Mank

Mank ★★★

We have a movie to talk about. Messy, artfully designed, and frustrating-- but a movie nonetheless.

Mank is everything you'd expect from a David Fincher project. As a narrative yarn, it has a decadent and sophisticated visual surface texture with an obsessive protagonist at the center, threatening to undermine the beauty from beneath. Herman J. Mankiewicz, the screenwriter tasked with writing the first draft of what would become one of the greatest films in American cinema (just a little ditty, you might have heard of it) fits snuggly into Fincher's catalogue of mentally frayed and obsessive geniuses battered by outside societal strain, and internal struggle. It was only a matter of time before one of the masters of modern American cinema, famous for his draconian command over the smallest aspects of his films during production, got around to making a movie about the "making of" part of the Citizen Kane screenplay. Welles was a similarly controlling perfectionist by all accounts. The matching of director and material here is almost poetic.

But really, no expense has been spared in translating Jack Fincher's (Fincher's late father) screen treatment to screen with all the look of the silvery, soft focus glow 1940s analog pictures. It's a technical feat in every regard. Behind every sequence is an elegant orchestra of period detail designed from the ground up to capture the visual grammar of the film that pioneered much of the same techniques we see used today. Director Fincher dives into compositions that meld both modern, and old Hollywood framing into a single form. The love of hazy, soft lit interiors and hammy facial lighting is pure Citizen Kane, but it's a blast to see it recreated to varying degrees with a subtle incorporation of digital effects and photography. Fincher's film is littered with eye candy and sly (as well as overt) references to Kane that reward fan's love of Welles' film.

The narrative slinks back and forth between Mankiewicz's drafting of the screenplay with his secretary Rita Alexander (Lilly Collins) at a ranch outside Victorville, isolated from his alcoholic vices, and flashbacks to years earlier in Hollywood where Mank cut his teeth in the business and whiles of Hollywood land. These bits, for better or worse, find Mankiewicz at his sharp witted best-- firing off zingers and holding the attention of producers and cigar chomping execs-- as well as his boozy, stumbling, drunken worst.

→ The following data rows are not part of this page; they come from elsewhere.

Lemma OnTransportData_inv now c d : inv c → inv (OnTransportData now c d).
Proof.
  intros Hi. unfold MqttClient.OnTransportData. cbn [rx_buffer set_rx]. cbn zeta.
  destruct (Nat.ltb_spec kMaxBufferedBytes (length (rx_buffer c ++ d))) as [Hl|Hl].
  - apply Teardown_inv. apply (inv_id _ Hi).
  - by apply drain_loop_inv, set_rx_inv.
Qed.

Lemma NextPacketId_range c : 0 <= last_packet_id c <= 65535 →
  1 <= (NextPacketIdLocked c).2 <= 65535.
Proof. intros H. unfold NextPacketIdLocked. simpl. destruct (Z.eqb_spec (last_packet_id c) 65535); lia. Qed.

Lemma NextPacketId_inv c : inv c → inv (NextPacketIdLocked c).1.
Proof.
  intros Hi. pose proof (NextPacketId_range c (inv_id _ Hi)).
  destruct Hi as [? ? ? ? ? ?]. unfold NextPacketIdLocked in *. simpl in *.
  constructor; simpl; done || lia.
Qed.

Lemma Publish_inv now c topic payload qos retain : inv c →
  inv (Publish tcp_send now c topic payload qos retain).1.
Proof.
  intros Hi. unfold Publish. case_match; [done|].
  destruct (if qos >? 0 then _ else _) as [c1 id] eqn:E.
  assert (inv c1).
  { case_match; [|by simplify_eq]. replace c1 with (NextPacketIdLocked c).1 by (by rewrite E).
    by apply NextPacketId_inv. }
  pose proof (SendPacket_inv now c1 (EncodePublish id topic payload qos retain false)) as Hs.
  destruct (SendPacket now c1 _) as [c2 [r|e]]; by apply Hs.
Qed.

(** A request that keeps its topic until it is answered. *)
Lemma request_inv {T} now c topic (encode : Z → bytes) (ok : Z → T) : inv c →
  inv (let '(c, id) := NextPacketIdLocked c in
       let c := set_topics c (<[id := topic]> (pending_topics c)) in
       match SendPacket now c (encode id) with
       | (c, Err e) => (set_topics c (delete id (pending_topics c)), Err e)
       | (c, Ok _) => (c, Ok (ok id))
       end : MqttClient * Result T).1.
Proof.
  intros Hi. pose proof (NextPacketId_range c (inv_id _ Hi)) as Hr.
  pose proof (NextPacketId_inv c Hi) as Hn. destruct (NextPacketIdLocked c) as [c1 id]. simpl in *.
  assert (inv (set_topics c1 (<[id := topic]> (pending_topics c1)))) as H2.
  { apply set_topics_inv; [|done]. apply map_Forall_insert_2; [lia|apply (inv_topics _ Hn)]. }
  pose proof (SendPacket_inv now _ (encode id) H2) as Hs.
  destruct (SendPacket now _ _) as [c2 [r|e]]; simpl in *; [done|].
  apply set_topics_inv; [|done]. apply map_Forall_delete, (inv_topics _ Hs).
Qed.

Lemma Subscribe_inv now c topic qos : inv c → inv (Subscribe tcp_send now c topic qos).1.
Proof.
  intros Hi. unfold Subscribe. case_match; [done|].
  apply (request_inv now c topic (λ id, EncodeSubscribe id topic qos) id Hi).
Qed.

Lemma Unsubscribe_inv now c topic : inv c → inv (Unsubscribe tcp_send now c topic).1.
Proof.
  intros Hi. unfold Unsubscribe. case_match; [done|].
  apply (request_inv now c topic (λ id, EncodeUnsubscribe id topic) (λ _, tt) Hi).
Qed.

Lemma StartKeepAlive_session now c : same_session c (StartKeepAlive now c).
Proof. unfold StartKeepAlive. by case_match. Qed.

Lemma keepalive_send_inv now c : inv c → inv (keepalive_send tcp_send now c).1.
Proof.
  intros Hi. unfold keepalive_send. case_match; [done|]. case_match.
  - case_match; [apply Teardown_inv; apply (inv_id _ Hi)|done].
  - case_match; [|done]. pose proof (SendPacket_inv now c EncodePingreq Hi) as Hs.
    destruct (SendPacket now c EncodePingreq) as [c2 [r|e]]; by apply Hs.
Qed.

Lemma on_arrival_inv now c a : inv c → inv (on_arrival tcp_send now c a).
Proof.
  intros Hi. destruct a; [by apply OnTransportData_inv|]. apply Teardown_inv. apply (inv_id _ Hi).
Qed.

Lemma arrivals_inv now l c : inv c → inv (fold_left (on_arrival tcp_send now) l c).
Proof.
  revert c; induction l as [|a l IH]; intros c Hi; [done|]. apply IH. by apply on_arrival_inv.
Qed.

(** The client as [Connect] leaves it before the transport is created. *)
Definition connect_started (c : MqttClient) : MqttClient :=
  set_rx (set_connack c (connected c) true false None) [].

Lemma connect_started_inv c : connected c = false → inv c → inv (connect_started c).
Proof. intros Hc [? ? ? ? ? ?]. constructor; simpl; rewrite ?Hc; try done; lia. Qed.

Lemma Connect_inv now factory opened arrivals c clean : inv c →
  inv (Connect tcp_send now factory opened arrivals c clean).1.
Proof.
  intros Hi. unfold Connect. destruct (connected c) eqn:Hc; [done|].
  destruct (transport c); [done|]. cbn [orb].
  pose proof (connect_started_inv c Hc Hi) as H1. unfold connect_started in H1. rewrite Hc in H1.
  destruct factory as [[]|e]; [|exact H1]. destruct opened as [[]|e]; [|exact H1].
  set (c1 := set_transport _ true).
  assert (inv c1) as H2 by (by apply (same_session_inv (set_rx (set_connack c false true false None) []))).
  pose proof (SendPacket_inv now c1 (EncodeConnect (connect_options c clean)) H2) as Hs.
  destruct (SendPacket now c1 _) as [c2 [r|e]]; [|apply Teardown_inv; apply (inv_id _ Hs)].
  simpl in Hs. pose proof (arrivals_inv now arrivals c2 Hs) as H3. cbn zeta.
  case_match; [apply Teardown_inv; apply (inv_id _ H3)|].
  case_match; [apply Teardown_inv; apply (inv_id _ H3)|].
  apply emit_inv. by apply (same_session_inv _ _ (StartKeepAlive_session _ _)).
Qed.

The script for Mank itself slinks back and forth between being eloquent, and on the nose. It sounds terrific in its banter and the syntax of the time period. A lot of period pictures tend to get the wrong idea of how people talk to each other in the timeframe they are replicating, opting to have their cast just take a high register and back load the sentences as if they are in a theater talking to the rafters. The elder Fincher's script has some engaging spitfire verbal exchanges, especially when Amanda Seyfried's Marion Davies enters the picture, forming a friendship with Mank. Seyfried is the best she's ever been, partially because of how well she and Oldman trade bards. Mostly because she's the embodiment of old style Hollywood glamour and theatricality. She's terrific in the role. But I can't help but feel the machinery churning and groaning as the film moves to its labored 2nd half.

Gary Oldman was an inspired choice to play Herman J. Mankiewicz, who was 43 at the time scripting Kane started. Oldman doesn't fit the part physically, but for all the tussling with alcoholism and and vices it sort of makes sense that Gary Oldman's rich and seasoned face is placed on the man we follow throughout the film. I think a younger actor might've overplayed the gags, such as Mank stumbling around drunk and falling carefree on a luggage trolley, or when he slurs his words as he muses to his wife about their vacation. Oldman is likely adding depth to a version of Mankiewicz who, as written, is far less than the sum of his own personal demons. This is what frustrates me about "Mank" the most. When you get down to it, the narrative is a shuffle of things that fit better into a movie land version of Mankiewicz,
rather than what would make him compelling in this particular telling. He's a drinker, and he's becoming increasingly disillusioned with the political direction that his industry is headed and he is stuck on the outside looking in. I think the screenplay backs itself into a corner.

Ironically, Fincher's most impassioned project in recent years, about old Hollywood screenwriter learning to cope with the changing times, also happens to be the one trafficking in the most modern tropes about troubled geniuses, unable to shake the dust off those clichés. Still, I enjoyed a great deal of Mank as pure shimmery, black and white period exploration. Mank looks and sounds absolutely right. Shoutout to Trent Reznor and Atticus Ross for a fantastic musical score with blues and jazz riffs to add on top of the pastiche of golden age textures and modern technical wizardry. It rewards cinema fans who have a fond affection for its world. Even if Fincher's film is far short of being a masterpiece, it's always a pleasure to live in a master's personal passion project for a couple hours of swank, elegant looking period detail.